Если в трудах о смеховой культуре Лихачев уважительно отзывался о Бахтине как предшественнике, то его воспоминания разворачивают более сложное соотношение между интеллектуальными путями двух мыслителей. Лихачев описывает атмосферу в студенческом кружке своей юности, «Космической академии», как карнавальную пародию. Сам он, к примеру, занимал в этой академии «кафедру меланхолической филологии». Более того, Лихачев намекает здесь, что не он взял у Бахтина идею карнавала, а Бахтин заимствовал идею карнавала из слухов о «Космической академии»[139]. Это рассуждение выдает «страх влияния», свойственный поэтам и филологам, но также и соперничество между старыми зэками. Выжив в одном из самых страшных советских лагерей и на собственном опыте узнав силу криминального арго и лагерного смеха, Лихачев не отдавал первенство другому заключенному, который провел годы террора в мягкой, унылой ссылке. Лихачев не хотел, чтобы его считали зависимым от Бахтина, и в своих воспоминаниях он вывернул это соотношение наизнанку.
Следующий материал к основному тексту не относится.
(* ===== verification/Routing.v ===== *)
(** * Navigation: notification paths, route builders and access gates

    - [NotificationPath]: [mobile/src/lib/notification-path.ts] and the observer
      of [mobile/src/components/notification-observer.tsx];
    - [Routes]: [web/src/lib/routes.ts];
    - [SearchRoute]: [mobile/src/lib/message-route.ts];
    - [Access]: who is let through by [ProtectedRoute] (web), [AppLayout] and
      [Index] (mobile), and the two session-access modules. *)

From S2P Require Import Prelude Regex Url.

Module NotificationPath.

(** A value of type [unknown]: a string, or anything else. *)
Inductive unknown := UString (s : str) | UOther.

(** ** The regular expressions *)

Definition CONVERSATION_PATH : matcher :=
  anchored (seq (lit (js "/conversation/"))
    (seq (group 1 (alt (lit (js "channel")) (lit (js "dm"))))
      (seq (lit (js "/")) (plus is_digit)))).
Definition WEB_CHANNEL_PATH : matcher :=
  anchored (seq (lit (js "/messages/")) (group 1 (plus is_digit))).
Definition WEB_DM_PATH : matcher :=
  anchored (seq (lit (js "/messages/dm/")) (group 1 (plus is_digit))).
Definition WEB_ANNOUNCEMENT_PATH : matcher :=
  anchored (seq (lit (js "/announcements/")) (group 1 (plus is_digit))).
Definition WEB_SUBMISSION_PATH : matcher :=
  anchored (seq (lit (js "/admin/submissions/")) (group 1 (plus is_digit))).
Definition WEB_HELP_REQUEST_PATH : matcher :=
  anchored (seq (lit (js "/admin/help-requests/")) (group 1 (plus is_digit))).
Definition WEB_INTERVENTION_PATH : matcher :=
  anchored (seq (lit (js "/admin/interventions/")) (group 1 (plus is_digit))).
Definition LEARNING_PATH : matcher :=
  anchored (seq (lit (js "/"))
    (seq (group 1 (alt (lit (js "lesson")) (lit (js "module"))))
      (seq (lit (js "/")) (plus is_digit)))).
Definition STAFF_PATH : matcher :=
  anchored (seq (lit (js "/staff/"))
    (seq (group 1 (alt (lit (js "student")) (alt (lit (js "submission"))
                  (alt (lit (js "support")) (lit (js "intervention"))))))
      (seq (lit (js "/")) (plus is_digit)))).
(** [/^\/recording\/[A-Za-z0-9-]+$/] *)
Definition RECORDING_PATH : matcher :=
  anchored (seq (lit (js "/recording/"))
    (plus (λ c, is_alnum c || bool_decide (c = "-"%char)))).

Definition isAllowedNotificationPath (value : unknown) : bool :=
  match value with
  | UOther => false
  | UString s =>
      eqs s (js "/") || eqs s (js "/learn") || eqs s (js "/resources")
      || eqs s (js "/recordings") || eqs s (js "/updates")
      || eqs s (js "/staff/grading") || eqs s (js "/staff/support")
      || (test CONVERSATION_PATH s || test LEARNING_PATH s || test STAFF_PATH s
          || test RECORDING_PATH s)
  end.

(** [value.replace(from, to)] for a string [from]: the first occurrence. *)
Fixpoint replace_first (s from to : str) : str :=
  if startsWith s from then to ++ drop (length from) s
  else match s with [] => [] | c :: r => c :: replace_first r from to end.

(** [value.match(re)] and the first group. *)
Definition match1 (re : matcher) (s : str) : option str :=
  (λ x, cap 1 x.2) <$> exec re s.

Definition mobileNotificationPath (value : unknown) : str :=
  match value with
  | UOther => js "/updates"
  | UString s =>
      if isAllowedNotificationPath value then s else
      match match1 WEB_DM_PATH s with
      | Some d => js "/conversation/dm/" ++ d
      | None =>
      match match1 WEB_CHANNEL_PATH s with
      | Some d => js "/conversation/channel/" ++ d
      | None =>
      if test WEB_ANNOUNCEMENT_PATH s then js "/updates" else
      match match1 WEB_SUBMISSION_PATH s with
      | Some d => js "/staff/submission/" ++ d
      | None =>
      match match1 WEB_HELP_REQUEST_PATH s with
      | Some d => js "/staff/support/" ++ d
      | None =>
      match match1 WEB_INTERVENTION_PATH s with
      | Some d => js "/staff/intervention/" ++ d
      | None =>
      if test (anchored (seq (lit (js "/lessons/")) (plus is_digit))) s
      then replace_first s (js "/lessons/") (js "/lesson/") else
      if test (anchored (seq (lit (js "/modules/")) (plus is_digit))) s
      then replace_first s (js "/modules/") (js "/module/") else
      if eqs s (js "/dashboard") then js "/" else
      if eqs s (js "/admin/grading") then js "/staff/grading" else
      if eqs s (js "/admin/support") then js "/staff/support" else
      js "/updates"
      end end end end end
  end.

(** ** The observer *)

(** [handled.current] and the paths pushed on the router so far. *)
Record observer := Observer { handled : option str; pushed : list str }.

(** [open(response)]: the response's request identifier and [data?.path]. *)
Definition open (o : observer) (response : option (str * unknown)) : observer :=
  match response with
  | None => o
  | Some (identifier, data_path) =>
      if bool_decide (handled o = Some identifier) then o
      else
        let path := mobileNotificationPath data_path in
        if isAllowedNotificationPath (UString path)
        then Observer (Some identifier) (pushed o ++ [path])
        else o
  end.

(** ** Languages of the path expressions *)

Definition digits (d : str) : Prop := d ≠ [] ∧ Forall (λ c, is_digit c = true) d.

Lemma kind_path_complete p (m : matcher) (L : str → Prop) k d :
  re_spec m (consumes L) → L k → digits d →
  test (anchored (seq (lit p) (seq (group 1 m) (seq (lit (js "/")) (plus is_digit)))))
    (p ++ k ++ js "/" ++ d) = true.
Proof.
  intros Hm Lk [Hd Fd]. apply bool_decide_eq_true.
  eapply (exec_anchored_complete _ _ _
    (RState (reverse (js "/" ++ d) ++ reverse k ++ reverse p) [] [(1%nat, k)])).
  - apply seq_spec; [apply lit_spec|]. apply seq_spec; [by apply group_spec|].
    apply seq_consumes; [apply lit_spec|apply plus_spec].
  - exists (RState (reverse p) (k ++ js "/" ++ d) []). split.
    { exists p. by rewrite app_nil_r. }
    eexists (RState (reverse k ++ reverse p) (js "/" ++ d) [(1%nat, k)]). split.
    { eexists (RState (reverse k ++ reverse p) (js "/" ++ d) []). split; [by exists k|].
      f_equal. by rewrite (consumed_word _ _ k). }
    exists (js "/" ++ d). rewrite app_nil_r. split_and!; [|done..].
    by exists (js "/"), d.
  - done.
Qed.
Все три советских историка – Лихачев, Бахтин и Романов – пережили террор, и у них было о чем рассказать. Но, читая их книги, не стоит удивляться тому, какое влияние имела пережитая ими современность на их рассуждения о далеком прошлом. Их глубокие и красноречиво изложенные идеи не вырастают из тех текстов, которые анализируют эти авторы. Скорее можно сказать, что внешние по отношению к этим текстам переживания организуют их материал таким способом, который авторы считали интуитивно правдоподобным. Мы, читатели, не вполне разделяем их догадки, потому что у нас нет их опыта; и все же мы отзываемся на их книги, уважая в них не только богатство деталей, но творческую энергию сострадания и горя. Из-за советской цензуры и ряда других причин эти три автора не могли признать, что на их труды определяющее влияние оказали ГУЛАГ, тюрьма и голод. Лишь в воспоминаниях Лихачева его ранние труды интерпретированы как эхо личного опыта. Применяя идеи, связанные с недавними страданиями, к далекому и неоднородному прошлому, эти труды вспоминают историю и повторяют ее, анализируют и репрезентируют, прорабатывают прошлое и смешивают разные его эпохи. И все же эти труды имели успех у новых поколений читателей. Циркулируя между выжившими, творческая энергия миметического горя создала необычный, но связный опыт, который берегли, ценили и в определенной степени понимали наследники этого лагерного поколения.